(Beginning of RECORDS SUPPLIED)

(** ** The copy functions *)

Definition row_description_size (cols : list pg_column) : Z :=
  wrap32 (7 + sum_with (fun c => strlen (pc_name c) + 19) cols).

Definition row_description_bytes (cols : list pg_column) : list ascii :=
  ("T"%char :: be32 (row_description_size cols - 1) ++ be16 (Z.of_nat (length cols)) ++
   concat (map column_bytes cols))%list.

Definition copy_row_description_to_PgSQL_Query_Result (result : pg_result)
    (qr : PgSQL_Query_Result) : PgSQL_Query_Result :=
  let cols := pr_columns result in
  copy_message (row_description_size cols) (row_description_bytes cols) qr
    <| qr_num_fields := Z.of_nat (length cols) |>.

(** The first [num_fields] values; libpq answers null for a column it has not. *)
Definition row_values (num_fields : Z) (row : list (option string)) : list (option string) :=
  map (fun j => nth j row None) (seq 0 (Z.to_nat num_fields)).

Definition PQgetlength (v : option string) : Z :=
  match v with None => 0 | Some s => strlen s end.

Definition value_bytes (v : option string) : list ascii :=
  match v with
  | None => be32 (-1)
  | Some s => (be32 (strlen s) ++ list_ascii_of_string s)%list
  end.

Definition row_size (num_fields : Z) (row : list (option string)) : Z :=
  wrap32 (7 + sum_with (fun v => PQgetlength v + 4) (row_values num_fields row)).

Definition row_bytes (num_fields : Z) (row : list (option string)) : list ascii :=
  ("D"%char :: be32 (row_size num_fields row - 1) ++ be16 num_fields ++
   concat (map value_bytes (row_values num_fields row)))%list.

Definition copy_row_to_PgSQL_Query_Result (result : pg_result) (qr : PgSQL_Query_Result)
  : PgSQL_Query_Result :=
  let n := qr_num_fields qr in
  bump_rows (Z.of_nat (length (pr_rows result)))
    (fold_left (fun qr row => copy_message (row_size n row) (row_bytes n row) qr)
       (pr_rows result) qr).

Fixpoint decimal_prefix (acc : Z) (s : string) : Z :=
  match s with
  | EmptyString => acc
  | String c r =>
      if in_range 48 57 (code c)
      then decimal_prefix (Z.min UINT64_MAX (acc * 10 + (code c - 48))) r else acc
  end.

(End of RECORDS SUPPLIED)

Copy each line of the data above exactly as it appears.

- RESPONSE FOR THIS EXERCISE
(** ** The copy functions *)

Definition row_description_size (cols : list pg_column) : Z :=
  wrap32 (7 + sum_with (fun c => strlen (pc_name c) + 19) cols).

Definition row_description_bytes (cols : list pg_column) : list ascii :=
  ("T"%char :: be32 (row_description_size cols - 1) ++ be16 (Z.of_nat (length cols)) ++
   concat (map column_bytes cols))%list.

Definition copy_row_description_to_PgSQL_Query_Result (result : pg_result)
    (qr : PgSQL_Query_Result) : PgSQL_Query_Result :=
  let cols := pr_columns result in
  copy_message (row_description_size cols) (row_description_bytes cols) qr
    <| qr_num_fields := Z.of_nat (length cols) |>.

(** The first [num_fields] values; libpq answers null for a column it has not. *)
Definition row_values (num_fields : Z) (row : list (option string)) : list (option string) :=
  map (fun j => nth j row None) (seq 0 (Z.to_nat num_fields)).

Definition PQgetlength (v : option string) : Z :=
  match v with None => 0 | Some s => strlen s end.

Definition value_bytes (v : option string) : list ascii :=
  match v with
  | None => be32 (-1)
  | Some s => (be32 (strlen s) ++ list_ascii_of_string s)%list
  end.

Definition row_size (num_fields : Z) (row : list (option string)) : Z :=
  wrap32 (7 + sum_with (fun v => PQgetlength v + 4) (row_values num_fields row)).

Definition row_bytes (num_fields : Z) (row : list (option string)) : list ascii :=
  ("D"%char :: be32 (row_size num_fields row - 1) ++ be16 num_fields ++
   concat (map value_bytes (row_values num_fields row)))%list.

Definition copy_row_to_PgSQL_Query_Result (result : pg_result) (qr : PgSQL_Query_Result)
  : PgSQL_Query_Result :=
  let n := qr_num_fields qr in
  bump_rows (Z.of_nat (length (pr_rows result)))
    (fold_left (fun qr row => copy_message (row_size n row) (row_bytes n row) qr)
       (pr_rows result) qr).

Fixpoint decimal_prefix (acc : Z) (s : string) : Z :=
  match s with
  | EmptyString => acc
  | String c r =>
      if in_range 48 57 (code c)
      then decimal_prefix (Z.min UINT64_MAX (acc * 10 + (code c - 48))) r else acc
  end.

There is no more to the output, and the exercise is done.